Rusia prueba el misil más potente del mundo: el “Satan II”

Rusia prueba el misil más potente del mundo: el “Satan II”

Las cifras dan miedo: mide más de 35 metros, pesa más de 200 toneladas y puede recorrer prácticamente cualquier punto del planeta. El RS-28 Sarmat, conocido en Occidente como “Satan II”, no es solo un misil: es una pieza diseñada para sobrevivir al futuro. En plena modernización de su arsenal nuclear, Rusia ha vuelto a poner el foco sobre uno de sus proyectos militares más ambiciosos. Esta semana, Vladimir Putin anunció una nueva prueba del misil intercontinental RS-28 Sarmat y aseguró que entrará en servicio operativo antes de finales de año.
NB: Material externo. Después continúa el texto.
(* ===== verification/PvClient.v ===== *)
(** * The client of persistent volumes

    src/pkg/kubernetes/api/core/v1/persistentvolume/kubernetes.go.  The objects have no namespace. *)

From S2P Require Import Prelude GoStrings KubeApi Client CachedClient.
Open Scope string_scope. Open Scope list_scope.

(* Source: src/pkg/kubernetes/api/core/v1/persistentvolume/kubernetes.go *)

(** [cli.CoreV1().PersistentVolumes()], and maya's rendering of an object as YAML. *)
Class VolumesApi {A : ApiTypes} {G : ClientGo} {O : CallOptions} (W : Type) := {
  volumes_get : KubeClientset -> string -> GetOptions -> M W error PersistentVolume;
  volumes_list : KubeClientset -> ListOptions -> M W error (list PersistentVolume);
  volumes_delete : KubeClientset -> string -> DeleteOptions -> M W error unit;
  volumes_delete_collection : KubeClientset -> ListOptions -> DeleteOptions -> M W error unit;
  volumes_create : KubeClientset -> option PersistentVolume -> M W error PersistentVolume;
  stringer_Yaml : string -> option PersistentVolume -> string }.

Section PvClient.
Context {A : ApiTypes} {G : ClientGo} {O : CallOptions} {W : Type} {X : VolumesApi W}.

Definition getFn : Type := KubeClientset -> string -> GetOptions -> M W error PersistentVolume.
Definition listFn : Type := KubeClientset -> ListOptions -> M W error (list PersistentVolume).
Definition deleteFn : Type := KubeClientset -> string -> option DeleteOptions -> M W error unit.
Definition deleteCollectionFn : Type :=
  KubeClientset -> ListOptions -> option DeleteOptions -> M W error unit.
Definition createFn : Type := KubeClientset -> option PersistentVolume -> M W error PersistentVolume.

(** The fields beside those of every client. *)
(* go: type Kubeclient struct *)
Record fields_ := {
  list_ : option listFn;
  get : option getFn;
  create : option createFn;
  del : option deleteFn;
  delCollection : option deleteCollectionFn }.
#[global] Instance Eta_fields : Eta fields_ := fun r =>
  {| list_ := list_ r; get := get r; create := create r; del := del r;
     delCollection := delCollection r |}.

Definition Kubeclient := CachedClient.Kubeclient (W := W) fields_.
Definition KM := CachedClient.KM (W := W) fields_.

Definition withDefaults (k : Kubeclient) : Kubeclient :=
  withDefaultGetters k <| fields ::= fun f => f
    <| get ::= fun g => or_default g (fun c name opts => volumes_get c name opts) |>
    <| list_ ::= fun g => or_default g (fun c opts => volumes_list c opts) |>
    <| del ::= fun g => or_default g (fun c name deleteOpts =>
         o ← lift (deref deleteOpts); volumes_delete c name o) |>
    <| delCollection ::= fun g => or_default g (fun c listOpts deleteOpts =>
         o ← lift (deref deleteOpts); volumes_delete_collection c listOpts o) |>
    <| create ::= fun g => or_default g (fun c pv => volumes_create c pv) |> |>.

(* go: none *)
Definition Kubeclient_zero : Kubeclient := {|
  clientset := None; kubeConfigPath := ""; getClientset := None; getClientsetForPath := None;
  fields := {| list_ := None; get := None; create := None; del := None;
               delCollection := None |} |}.

Definition WithClientSet (c : option KubeClientset) : KubeclientBuildOption (W := W) fields_ :=
  CachedClient.WithClientSet c.

Definition WithKubeConfigPath (path : string) : KubeclientBuildOption (W := W) fields_ :=
  CachedClient.WithKubeConfigPath path.

Definition NewKubeClient (opts : list (KubeclientBuildOption fields_)) : Kubeclient :=
  withDefaults (foldl (fun k o => o k) Kubeclient_zero opts).

Definition getClientsetForPathOrDirect : KM KubeClientset :=
  CachedClient.getClientsetForPathOrDirect.

Definition getClientsetOrCached : KM KubeClientset :=
  CachedClient.getClientsetOrCached (fun err => Wrapf err "failed to get clientset" []).

Definition Get (name : string) (opts : GetOptions) : KM PersistentVolume :=
  if String.eqb (TrimSpace name) "" then
    throw (ErrNew "failed to get pv: missing pv name") else
  with_client getClientsetOrCached
    (fun err => Wrapf err "failed to get pv {%s}" [AStr name]) (fun cli =>
  k ← get_client; let k := fields k in
  invoke cli "get" None name ((fun f => f cli name opts) <$> get k)).

Definition List (opts : ListOptions) : KM (list PersistentVolume) :=
  with_client getClientsetOrCached
    (fun err => Wrapf err "failed to list pv listoptions: '%v'" [AOther]) (fun cli =>
  k ← get_client; let k := fields k in
  invoke cli "list" None "" ((fun f => f cli opts) <$> list_ k)).

Definition Delete (name : string) (deleteOpts : option DeleteOptions) : KM unit :=
  if String.eqb (TrimSpace name) "" then
    throw (ErrNew "failed to delete pvc: missing pv name") else
  with_client getClientsetOrCached
    (fun err => Wrapf err "failed to delete pv {%s}" [AStr name]) (fun cli =>
  k ← get_client; let k := fields k in
  invoke cli "delete" None name ((fun f => f cli name deleteOpts) <$> del k)).

(** The volume is a pointer, passed on as it is. *)
Definition Create (pv : option PersistentVolume) : KM PersistentVolume :=
  with_client getClientsetOrCached
    (fun err => Wrapf err "failed to create pv: %s" [AStr (stringer_Yaml "persistent volume" pv)])
    (fun cli =>
  k ← get_client; let k := fields k in
  invoke cli "create" None (match pv with Some pv => Name (pv_Meta pv) | None => "" end)
    ((fun f => f cli pv) <$> create k)).

Definition DeleteCollection (listOpts : ListOptions) (deleteOpts : option DeleteOptions) : KM unit :=
  with_client getClientsetOrCached
    (fun err => Wrapf err "failed to delete the collection of pvs" []) (fun cli =>
  k ← get_client; let k := fields k in
  invoke cli "deletecollection" None "" ((fun f => f cli listOpts deleteOpts) <$> delCollection k)).

(** ** The package *)

Inductive Op :=
| OpGet (name : string) (opts : GetOptions)
| OpList (opts : ListOptions)
| OpDelete (name : string) (opts : option DeleteOptions)
| OpCreate (pv : option PersistentVolume)
| OpDeleteCollection (listOpts : ListOptions) (deleteOpts : option DeleteOptions).

Definition exec (o : Op) : KM unit :=
  match o with
  | OpGet name opts => _ ← Get name opts; mret tt
  | OpList opts => _ ← List opts; mret tt
  | OpDelete name opts => Delete name opts
  | OpCreate pv => _ ← Create pv; mret tt
  | OpDeleteCollection listOpts deleteOpts => DeleteCollection listOpts deleteOpts
  end.

(** A blank name. *)
Definition refused (o : Op) : bool :=
  match o with
  | OpGet name _ | OpDelete name _ => String.eqb (TrimSpace name) ""
  | _ => false
  end.

Lemma volumes_keep o : keeps anything (exec o) (fun _ _ => True).
Proof. destruct o; cbn; unfold Get, List, Delete, Create, DeleteCollection; keeps_op. Qed.

Lemma volumes_refused o s : refused o = true -> exists e, exec o s = (s, Fail e).
Proof.
  destruct o as [name| | name | |]; cbn; try done;
    unfold Get, Delete; intros ->; by eexists.
Qed.

Definition package : Package W :=
  {| CachedClient.exec := exec; CachedClient.refused := refused;
     exec_keeps := volumes_keep; exec_refused := volumes_refused |}.

End PvClient.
Aunque el nombre oficial es Sarmat, el apodo “Satan II” resume bastante bien cómo ha sido presentado durante años: un arma concebida para atravesar cualquier escudo antimisiles existente y mantener intacta la capacidad de destrucción nuclear rusa incluso en un escenario extremo. Para entender por qué genera tanta atención, hay que empezar por su tamaño. El Sarmat es un misil balístico intercontinental pesado, una categoría casi desaparecida desde la Guerra Fría. Pesa unas 208 toneladas y puede transportar hasta diez toneladas de carga útil nuclear.
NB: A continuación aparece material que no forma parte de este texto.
(* ===== verification/ClassClient.v ===== *)
(** * The client of StorageClasses

    src/pkg/kubernetes/api/storage/v1/storageclass/kubernetes.go.  The objects have no namespace. *)

From S2P Require Import Prelude GoStrings KubeApi Client CachedClient.
Open Scope string_scope. Open Scope list_scope.

(* Source: src/pkg/kubernetes/api/storage/v1/storageclass/kubernetes.go *)

(** [cli.StorageV1().StorageClasses()]. *)
Class ClassesApi {A : ApiTypes} {G : ClientGo} {O : CallOptions} (W : Type) := {
  classes_get : KubeClientset -> string -> GetOptions -> M W error StorageClass;
  classes_list : KubeClientset -> ListOptions -> M W error (list StorageClass);
  classes_delete : KubeClientset -> string -> DeleteOptions -> M W error unit;
  classes_delete_collection : KubeClientset -> ListOptions -> DeleteOptions -> M W error unit;
  classes_create : KubeClientset -> StorageClass -> M W error StorageClass;
  classes_update : KubeClientset -> StorageClass -> M W error StorageClass }.

Section ClassClient.
Context {A : ApiTypes} {G : ClientGo} {O : CallOptions} {W : Type} {X : ClassesApi W}.

Definition getFn : Type := KubeClientset -> string -> GetOptions -> M W error StorageClass.
Definition listFn : Type := KubeClientset -> ListOptions -> M W error (list StorageClass).
Definition deleteFn : Type := KubeClientset -> string -> option DeleteOptions -> M W error unit.
Definition deleteCollectionFn : Type :=
  KubeClientset -> ListOptions -> option DeleteOptions -> M W error unit.
Definition createFn : Type := KubeClientset -> StorageClass -> M W error StorageClass.
Definition updateFn : Type := KubeClientset -> StorageClass -> M W error StorageClass.

(** The fields beside those of every client. *)
(* go: type Kubeclient struct *)
Record fields_ := {
  list_ : option listFn;
  get : option getFn;
  create : option createFn;
  update : option updateFn;
  del : option deleteFn;
  delCollection : option deleteCollectionFn }.
#[global] Instance Eta_fields : Eta fields_ := fun r =>
  {| list_ := list_ r; get := get r; create := create r; update := update r; del := del r;
     delCollection := delCollection r |}.

Definition Kubeclient := CachedClient.Kubeclient (W := W) fields_.
Definition KM := CachedClient.KM (W := W) fields_.

Definition withDefaults (k : Kubeclient) : Kubeclient :=
  withDefaultGetters k <| fields ::= fun f => f
    <| get ::= fun g => or_default g (fun c name opts => classes_get c name opts) |>
    <| list_ ::= fun g => or_default g (fun c opts => classes_list c opts) |>
    <| del ::= fun g => or_default g (fun c name deleteOpts =>
         o ← lift (deref deleteOpts); classes_delete c name o) |>
    <| delCollection ::= fun g => or_default g (fun c listOpts deleteOpts =>
         o ← lift (deref deleteOpts); classes_delete_collection c listOpts o) |>
    <| create ::= fun g => or_default g (fun c sc => classes_create c sc) |>
    <| update ::= fun g => or_default g (fun c sc => classes_update c sc) |> |>.

(* go: none *)
Definition Kubeclient_zero : Kubeclient := {|
  clientset := None; kubeConfigPath := ""; getClientset := None; getClientsetForPath := None;
  fields := {| list_ := None; get := None; create := None; update := None; del := None;
               delCollection := None |} |}.

Definition WithClientSet (c : option KubeClientset) : KubeclientBuildOption (W := W) fields_ :=
  CachedClient.WithClientSet c.

Definition WithKubeConfigPath (path : string) : KubeclientBuildOption (W := W) fields_ :=
  CachedClient.WithKubeConfigPath path.

Definition NewKubeClient (opts : list (KubeclientBuildOption fields_)) : Kubeclient :=
  withDefaults (foldl (fun k o => o k) Kubeclient_zero opts).

Definition getClientsetForPathOrDirect : KM KubeClientset :=
  CachedClient.getClientsetForPathOrDirect.

Definition getClientsetOrCached : KM KubeClientset :=
  CachedClient.getClientsetOrCached (fun err => Wrapf err "failed to get clientset" []).

Definition Get (name : string) (opts : GetOptions) : KM StorageClass :=
  if String.eqb (TrimSpace name) "" then
    throw (ErrNew "failed to get StorageClass: missing StorageClass name") else
  with_client getClientsetOrCached
    (fun err => Wrapf err "failed to get StorageClass {%s}" [AStr name]) (fun cli =>
  k ← get_client; let k := fields k in
  invoke cli "get" None name ((fun f => f cli name opts) <$> get k)).

Definition List (opts : ListOptions) : KM (list StorageClass) :=
  with_client getClientsetOrCached
    (fun err => Wrapf err "failed to list StorageClass listoptions: '%v'" [AOther]) (fun cli =>
  k ← get_client; let k := fields k in
  invoke cli "list" None "" ((fun f => f cli opts) <$> list_ k)).

Definition Delete (name : string) (deleteOpts : option DeleteOptions) : KM unit :=
  if String.eqb (TrimSpace name) "" then
    throw (ErrNew "failed to delete StorageClass: missing StorageClass name") else
  with_client getClientsetOrCached
    (fun err => Wrapf err "failed to delete StorageClass {%s}" [AStr name]) (fun cli =>
  k ← get_client; let k := fields k in
  invoke cli "delete" None name ((fun f => f cli name deleteOpts) <$> del k)).

Definition Create (sc : option StorageClass) : KM StorageClass :=
  match sc with
  | None => throw (ErrNew "failed to create StorageClass: nil StorageClass object")
  | Some sc =>
    with_client getClientsetOrCached
      (fun err => Wrapf err "failed to create StorageClass {%s}" [AStr (Name (sc_Meta sc))]) (fun cli =>
    k ← get_client; let k := fields k in
    invoke cli "create" None (Name (sc_Meta sc)) ((fun f => f cli sc) <$> create k))
  end.

Definition Update (sc : option StorageClass) : KM StorageClass :=
  match sc with
  | None => throw (ErrNew "failed to update StorageClass: nil StorageClass object")
  | Some sc =>
    with_client getClientsetOrCached
      (fun err => Wrapf err "failed to update StorageClass {%s}" [AStr (Name (sc_Meta sc))]) (fun cli =>
    k ← get_client; let k := fields k in
    invoke cli "update" None (Name (sc_Meta sc)) ((fun f => f cli sc) <$> update k))
  end.

Definition CreateCollection (l : option (list StorageClass)) : KM (list StorageClass) :=
  match l with
  | None | Some [] => throw (ErrNew
      "failed to create list of StorageClasses: nil StorageClass list provided")
  | Some items => collect (fun item => Create (Some item)) items []
  end.

Definition DeleteCollection (listOpts : ListOptions) (deleteOpts : option DeleteOptions) : KM unit :=
  with_client getClientsetOrCached
    (fun err => Wrapf err "failed to delete the collection of StorageClasses" []) (fun cli =>
  k ← get_client; let k := fields k in
  invoke cli "deletecollection" None "" ((fun f => f cli listOpts deleteOpts) <$> delCollection k)).

(** ** The package *)

Inductive Op :=
| OpGet (name : string) (opts : GetOptions)
| OpList (opts : ListOptions)
| OpDelete (name : string) (opts : option DeleteOptions)
| OpCreate (sc : option StorageClass)
| OpUpdate (sc : option StorageClass)
| OpCreateCollection (l : option (list StorageClass))
| OpDeleteCollection (listOpts : ListOptions) (deleteOpts : option DeleteOptions).

Definition exec (o : Op) : KM unit :=
  match o with
  | OpGet name opts => _ ← Get name opts; mret tt
  | OpList opts => _ ← List opts; mret tt
  | OpDelete name opts => Delete name opts
  | OpCreate sc => _ ← Create sc; mret tt
  | OpUpdate sc => _ ← Update sc; mret tt
  | OpCreateCollection l => _ ← CreateCollection l; mret tt
  | OpDeleteCollection listOpts deleteOpts => DeleteCollection listOpts deleteOpts
  end.

(** A blank name, a nil object, an empty list. *)
Definition refused (o : Op) : bool :=
  match o with
  | OpGet name _ | OpDelete name _ => String.eqb (TrimSpace name) ""
  | OpCreate None | OpUpdate None => true
  | OpCreateCollection (None | Some []) => true
  | _ => false
  end.

Lemma class_Create_keeps sc : keeps anything (Create sc) (fun _ _ => True).
Proof. unfold Create. keeps_op. Qed.

Lemma classes_keep o : keeps anything (exec o) (fun _ _ => True).
Proof.
  destruct o; cbn; unfold Get, List, Delete, Update, DeleteCollection; try keeps_op.
  - apply class_Create_keeps.
  - unfold CreateCollection. keeps_op. apply keeps_collect. intros item. apply class_Create_keeps.
Qed.

Lemma classes_refused o s : refused o = true -> exists e, exec o s = (s, Fail e).
Proof.
  destruct o as [name| | name | [|] | [|] | [[|]|] |]; cbn; try done; try (by eexists);
    unfold Get, Delete; intros ->; by eexists.
Qed.

Definition package : Package W :=
  {| CachedClient.exec := exec; CachedClient.refused := refused;
     exec_keeps := classes_keep; exec_refused := classes_refused |}.

End ClassClient.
Eso le permite llevar múltiples cabezas nucleares independientes (las llamadas MIRV) capaces de atacar varios objetivos distintos al mismo tiempo. Según distintas estimaciones, podría transportar entre 10 y 16 ojivas nucleares o incluso vehículos hipersónicos Avangard, diseñados para maniobrar a velocidades extremas dentro de la atmósfera y dificultar todavía más su interceptación. Para darnos una idea, mientras la bomba de Hiroshima liberó una energía equivalente a 15.000 toneladas de TNT, un misil moderno como el Sarmat por ejemplo, puede transportar más de 10 ojivas y el potencial combinado podría equivaler a cientos de Hiroshimas distribuidas en distintos objetivos y destinadas a una ciudad o infraestructura distinta. Pero el verdadero elemento diferencial del Sarmat no es solo la potencia, sino la trayectoria.

Los misiles balísticos clásicos siguen rutas relativamente previsibles: despegan, salen parcialmente de la atmósfera y vuelven a entrar siguiendo una curva calculable. El Sarmat, en cambio, ha sido diseñado para utilizar trayectorias menos convencionales, incluso rutas suborbitales capaces de aproximarse a sus objetivos desde direcciones inesperadas, incluido el Polo Sur. Eso complica enormemente el trabajo de los sistemas defensivos actuales, que históricamente se han preparado para interceptar amenazas procedentes del hemisferio norte. Rusia asegura además que el misil tiene un alcance superior a los 18.000 kilómetros y que, en determinadas configuraciones suborbitales, podría superar incluso los 35.000 kilómetros.

En términos prácticos, eso significa que podría alcanzar cualquier punto del planeta desde territorio ruso. La lógica detrás del Sarmat no es ganar una guerra nuclear, algo que ningún país considera realmente posible, sino garantizar la llamada “capacidad de segundo ataque”. Es decir: asegurar que, incluso después de sufrir un ataque masivo, Rusia seguiría teniendo capacidad suficiente para responder. Ese equilibrio del terror ha sostenido buena parte de la geopolítica nuclear desde mediados del siglo XX.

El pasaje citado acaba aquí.